• **Problem to solve**
The expected output is the complete data, reproduced exactly.
Start of Dataset extract
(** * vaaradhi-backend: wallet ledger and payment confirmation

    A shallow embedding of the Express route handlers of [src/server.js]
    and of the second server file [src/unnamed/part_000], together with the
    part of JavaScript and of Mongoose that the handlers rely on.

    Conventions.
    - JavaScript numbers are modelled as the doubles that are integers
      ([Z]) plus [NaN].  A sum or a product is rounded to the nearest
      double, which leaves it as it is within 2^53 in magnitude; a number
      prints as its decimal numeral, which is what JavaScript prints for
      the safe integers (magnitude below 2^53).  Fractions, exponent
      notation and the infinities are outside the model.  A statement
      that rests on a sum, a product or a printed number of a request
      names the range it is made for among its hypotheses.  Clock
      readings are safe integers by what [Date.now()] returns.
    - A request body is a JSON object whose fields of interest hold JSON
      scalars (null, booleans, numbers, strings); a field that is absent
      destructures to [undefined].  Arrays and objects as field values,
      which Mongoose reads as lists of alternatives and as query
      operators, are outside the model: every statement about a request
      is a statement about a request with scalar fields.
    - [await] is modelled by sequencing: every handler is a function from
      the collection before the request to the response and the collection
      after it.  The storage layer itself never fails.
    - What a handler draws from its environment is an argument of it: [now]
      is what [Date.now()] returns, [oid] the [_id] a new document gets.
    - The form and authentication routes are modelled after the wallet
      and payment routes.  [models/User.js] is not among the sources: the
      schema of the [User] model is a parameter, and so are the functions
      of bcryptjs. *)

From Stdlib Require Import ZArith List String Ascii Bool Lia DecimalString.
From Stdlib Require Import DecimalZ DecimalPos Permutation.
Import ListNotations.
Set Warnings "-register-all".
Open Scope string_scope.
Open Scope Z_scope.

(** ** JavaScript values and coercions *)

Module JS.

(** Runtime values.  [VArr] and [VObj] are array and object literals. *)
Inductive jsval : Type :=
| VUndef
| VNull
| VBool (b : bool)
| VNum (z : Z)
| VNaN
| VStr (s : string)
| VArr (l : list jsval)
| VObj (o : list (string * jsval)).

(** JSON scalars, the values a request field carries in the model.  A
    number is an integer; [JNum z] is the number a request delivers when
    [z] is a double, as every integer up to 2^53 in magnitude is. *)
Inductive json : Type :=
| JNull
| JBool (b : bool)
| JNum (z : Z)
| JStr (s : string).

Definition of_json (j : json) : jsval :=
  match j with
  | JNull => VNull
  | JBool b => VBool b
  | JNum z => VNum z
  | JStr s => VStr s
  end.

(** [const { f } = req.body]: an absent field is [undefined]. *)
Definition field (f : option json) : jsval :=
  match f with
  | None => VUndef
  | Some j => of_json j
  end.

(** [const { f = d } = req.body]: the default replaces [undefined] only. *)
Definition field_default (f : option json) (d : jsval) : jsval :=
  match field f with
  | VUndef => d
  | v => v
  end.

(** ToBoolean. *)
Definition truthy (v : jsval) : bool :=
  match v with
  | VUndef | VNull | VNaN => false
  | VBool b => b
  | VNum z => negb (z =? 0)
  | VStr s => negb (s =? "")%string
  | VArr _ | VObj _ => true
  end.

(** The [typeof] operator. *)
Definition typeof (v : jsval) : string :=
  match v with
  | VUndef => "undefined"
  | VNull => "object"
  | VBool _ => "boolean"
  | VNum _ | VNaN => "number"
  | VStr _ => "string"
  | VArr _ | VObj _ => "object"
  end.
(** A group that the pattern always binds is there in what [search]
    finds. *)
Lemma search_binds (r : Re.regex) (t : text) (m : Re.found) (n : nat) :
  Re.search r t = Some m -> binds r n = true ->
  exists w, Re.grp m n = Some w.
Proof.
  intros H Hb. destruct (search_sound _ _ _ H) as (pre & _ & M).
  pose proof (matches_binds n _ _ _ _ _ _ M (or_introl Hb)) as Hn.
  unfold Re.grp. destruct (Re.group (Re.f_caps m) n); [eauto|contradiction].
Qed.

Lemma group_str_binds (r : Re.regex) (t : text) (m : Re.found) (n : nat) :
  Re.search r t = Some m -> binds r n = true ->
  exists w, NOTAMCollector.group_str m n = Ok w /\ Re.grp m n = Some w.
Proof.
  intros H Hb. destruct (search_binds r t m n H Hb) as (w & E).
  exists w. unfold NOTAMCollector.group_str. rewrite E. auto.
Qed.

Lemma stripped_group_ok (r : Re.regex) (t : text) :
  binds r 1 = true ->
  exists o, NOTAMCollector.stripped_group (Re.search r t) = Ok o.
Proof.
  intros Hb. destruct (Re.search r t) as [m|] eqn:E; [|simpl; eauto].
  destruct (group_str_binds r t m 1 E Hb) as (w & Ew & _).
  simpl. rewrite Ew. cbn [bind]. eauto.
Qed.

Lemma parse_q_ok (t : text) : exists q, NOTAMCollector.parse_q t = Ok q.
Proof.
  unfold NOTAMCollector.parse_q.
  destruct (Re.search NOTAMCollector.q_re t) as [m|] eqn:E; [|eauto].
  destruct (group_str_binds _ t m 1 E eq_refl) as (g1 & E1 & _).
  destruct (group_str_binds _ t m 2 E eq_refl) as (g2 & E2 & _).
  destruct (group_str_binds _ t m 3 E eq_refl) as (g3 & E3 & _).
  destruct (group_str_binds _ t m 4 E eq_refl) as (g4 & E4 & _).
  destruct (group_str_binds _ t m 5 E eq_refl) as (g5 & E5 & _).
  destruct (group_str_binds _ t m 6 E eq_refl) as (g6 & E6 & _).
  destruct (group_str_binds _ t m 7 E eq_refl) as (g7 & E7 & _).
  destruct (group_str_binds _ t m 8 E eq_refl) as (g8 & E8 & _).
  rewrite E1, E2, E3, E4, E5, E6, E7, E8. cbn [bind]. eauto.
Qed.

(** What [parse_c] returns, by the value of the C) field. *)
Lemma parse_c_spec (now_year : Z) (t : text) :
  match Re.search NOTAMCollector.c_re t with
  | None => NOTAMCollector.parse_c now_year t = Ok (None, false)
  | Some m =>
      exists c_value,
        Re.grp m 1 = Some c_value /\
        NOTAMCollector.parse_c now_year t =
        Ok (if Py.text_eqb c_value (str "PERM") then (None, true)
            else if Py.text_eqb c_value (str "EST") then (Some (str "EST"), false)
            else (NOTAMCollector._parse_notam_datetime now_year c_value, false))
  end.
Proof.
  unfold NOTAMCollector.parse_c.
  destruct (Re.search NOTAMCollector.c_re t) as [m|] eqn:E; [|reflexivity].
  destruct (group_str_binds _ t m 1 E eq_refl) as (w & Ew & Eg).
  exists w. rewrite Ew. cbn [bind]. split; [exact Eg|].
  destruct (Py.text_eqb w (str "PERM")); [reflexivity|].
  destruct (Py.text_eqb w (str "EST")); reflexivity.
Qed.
End of Dataset extract
• **Exercise answer**
(** * vaaradhi-backend: wallet ledger and payment confirmation

    A shallow embedding of the Express route handlers of [src/server.js]
    and of the second server file [src/unnamed/part_000], together with the
    part of JavaScript and of Mongoose that the handlers rely on.

    Conventions.
    - JavaScript numbers are modelled as the doubles that are integers
      ([Z]) plus [NaN].  A sum or a product is rounded to the nearest
      double, which leaves it as it is within 2^53 in magnitude; a number
      prints as its decimal numeral, which is what JavaScript prints for
      the safe integers (magnitude below 2^53).  Fractions, exponent
      notation and the infinities are outside the model.  A statement
      that rests on a sum, a product or a printed number of a request
      names the range it is made for among its hypotheses.  Clock
      readings are safe integers by what [Date.now()] returns.
    - A request body is a JSON object whose fields of interest hold JSON
      scalars (null, booleans, numbers, strings); a field that is absent
      destructures to [undefined].  Arrays and objects as field values,
      which Mongoose reads as lists of alternatives and as query
      operators, are outside the model: every statement about a request
      is a statement about a request with scalar fields.
    - [await] is modelled by sequencing: every handler is a function from
      the collection before the request to the response and the collection
      after it.  The storage layer itself never fails.
    - What a handler draws from its environment is an argument of it: [now]
      is what [Date.now()] returns, [oid] the [_id] a new document gets.
    - The form and authentication routes are modelled after the wallet
      and payment routes.  [models/User.js] is not among the sources: the
      schema of the [User] model is a parameter, and so are the functions
      of bcryptjs. *)

From Stdlib Require Import ZArith List String Ascii Bool Lia DecimalString.
From Stdlib Require Import DecimalZ DecimalPos Permutation.
Import ListNotations.
Set Warnings "-register-all".
Open Scope string_scope.
Open Scope Z_scope.

(** ** JavaScript values and coercions *)

Module JS.

(** Runtime values.  [VArr] and [VObj] are array and object literals. *)
Inductive jsval : Type :=
| VUndef
| VNull
| VBool (b : bool)
| VNum (z : Z)
| VNaN
| VStr (s : string)
| VArr (l : list jsval)
| VObj (o : list (string * jsval)).

(** JSON scalars, the values a request field carries in the model.  A
    number is an integer; [JNum z] is the number a request delivers when
    [z] is a double, as every integer up to 2^53 in magnitude is. *)
Inductive json : Type :=
| JNull
| JBool (b : bool)
| JNum (z : Z)
| JStr (s : string).

Definition of_json (j : json) : jsval :=
  match j with
  | JNull => VNull
  | JBool b => VBool b
  | JNum z => VNum z
  | JStr s => VStr s
  end.

(** [const { f } = req.body]: an absent field is [undefined]. *)
Definition field (f : option json) : jsval :=
  match f with
  | None => VUndef
  | Some j => of_json j
  end.

(** [const { f = d } = req.body]: the default replaces [undefined] only. *)
Definition field_default (f : option json) (d : jsval) : jsval :=
  match field f with
  | VUndef => d
  | v => v
  end.

(** ToBoolean. *)
Definition truthy (v : jsval) : bool :=
  match v with
  | VUndef | VNull | VNaN => false
  | VBool b => b
  | VNum z => negb (z =? 0)
  | VStr s => negb (s =? "")%string
  | VArr _ | VObj _ => true
  end.

(** The [typeof] operator. *)
Definition typeof (v : jsval) : string :=
  match v with
  | VUndef => "undefined"
  | VNull => "object"
  | VBool _ => "boolean"
  | VNum _ | VNaN => "number"
  | VStr _ => "string"
  | VArr _ | VObj _ => "object"
  end.
(** A group that the pattern always binds is there in what [search]
    finds. *)
Lemma search_binds (r : Re.regex) (t : text) (m : Re.found) (n : nat) :
  Re.search r t = Some m -> binds r n = true ->
  exists w, Re.grp m n = Some w.
Proof.
  intros H Hb. destruct (search_sound _ _ _ H) as (pre & _ & M).
  pose proof (matches_binds n _ _ _ _ _ _ M (or_introl Hb)) as Hn.
  unfold Re.grp. destruct (Re.group (Re.f_caps m) n); [eauto|contradiction].
Qed.

Lemma group_str_binds (r : Re.regex) (t : text) (m : Re.found) (n : nat) :
  Re.search r t = Some m -> binds r n = true ->
  exists w, NOTAMCollector.group_str m n = Ok w /\ Re.grp m n = Some w.
Proof.
  intros H Hb. destruct (search_binds r t m n H Hb) as (w & E).
  exists w. unfold NOTAMCollector.group_str. rewrite E. auto.
Qed.

Lemma stripped_group_ok (r : Re.regex) (t : text) :
  binds r 1 = true ->
  exists o, NOTAMCollector.stripped_group (Re.search r t) = Ok o.
Proof.
  intros Hb. destruct (Re.search r t) as [m|] eqn:E; [|simpl; eauto].
  destruct (group_str_binds r t m 1 E Hb) as (w & Ew & _).
  simpl. rewrite Ew. cbn [bind]. eauto.
Qed.

Lemma parse_q_ok (t : text) : exists q, NOTAMCollector.parse_q t = Ok q.
Proof.
  unfold NOTAMCollector.parse_q.
  destruct (Re.search NOTAMCollector.q_re t) as [m|] eqn:E; [|eauto].
  destruct (group_str_binds _ t m 1 E eq_refl) as (g1 & E1 & _).
  destruct (group_str_binds _ t m 2 E eq_refl) as (g2 & E2 & _).
  destruct (group_str_binds _ t m 3 E eq_refl) as (g3 & E3 & _).
  destruct (group_str_binds _ t m 4 E eq_refl) as (g4 & E4 & _).
  destruct (group_str_binds _ t m 5 E eq_refl) as (g5 & E5 & _).
  destruct (group_str_binds _ t m 6 E eq_refl) as (g6 & E6 & _).
  destruct (group_str_binds _ t m 7 E eq_refl) as (g7 & E7 & _).
  destruct (group_str_binds _ t m 8 E eq_refl) as (g8 & E8 & _).
  rewrite E1, E2, E3, E4, E5, E6, E7, E8. cbn [bind]. eauto.
Qed.

(** What [parse_c] returns, by the value of the C) field. *)
Lemma parse_c_spec (now_year : Z) (t : text) :
  match Re.search NOTAMCollector.c_re t with
  | None => NOTAMCollector.parse_c now_year t = Ok (None, false)
  | Some m =>
      exists c_value,
        Re.grp m 1 = Some c_value /\
        NOTAMCollector.parse_c now_year t =
        Ok (if Py.text_eqb c_value (str "PERM") then (None, true)
            else if Py.text_eqb c_value (str "EST") then (Some (str "EST"), false)
            else (NOTAMCollector._parse_notam_datetime now_year c_value, false))
  end.
Proof.
  unfold NOTAMCollector.parse_c.
  destruct (Re.search NOTAMCollector.c_re t) as [m|] eqn:E; [|reflexivity].
  destruct (group_str_binds _ t m 1 E eq_refl) as (w & Ew & Eg).
  exists w. rewrite Ew. cbn [bind]. split; [exact Eg|].
  destruct (Py.text_eqb w (str "PERM")); [reflexivity|].
  destruct (Py.text_eqb w (str "EST")); reflexivity.
Qed.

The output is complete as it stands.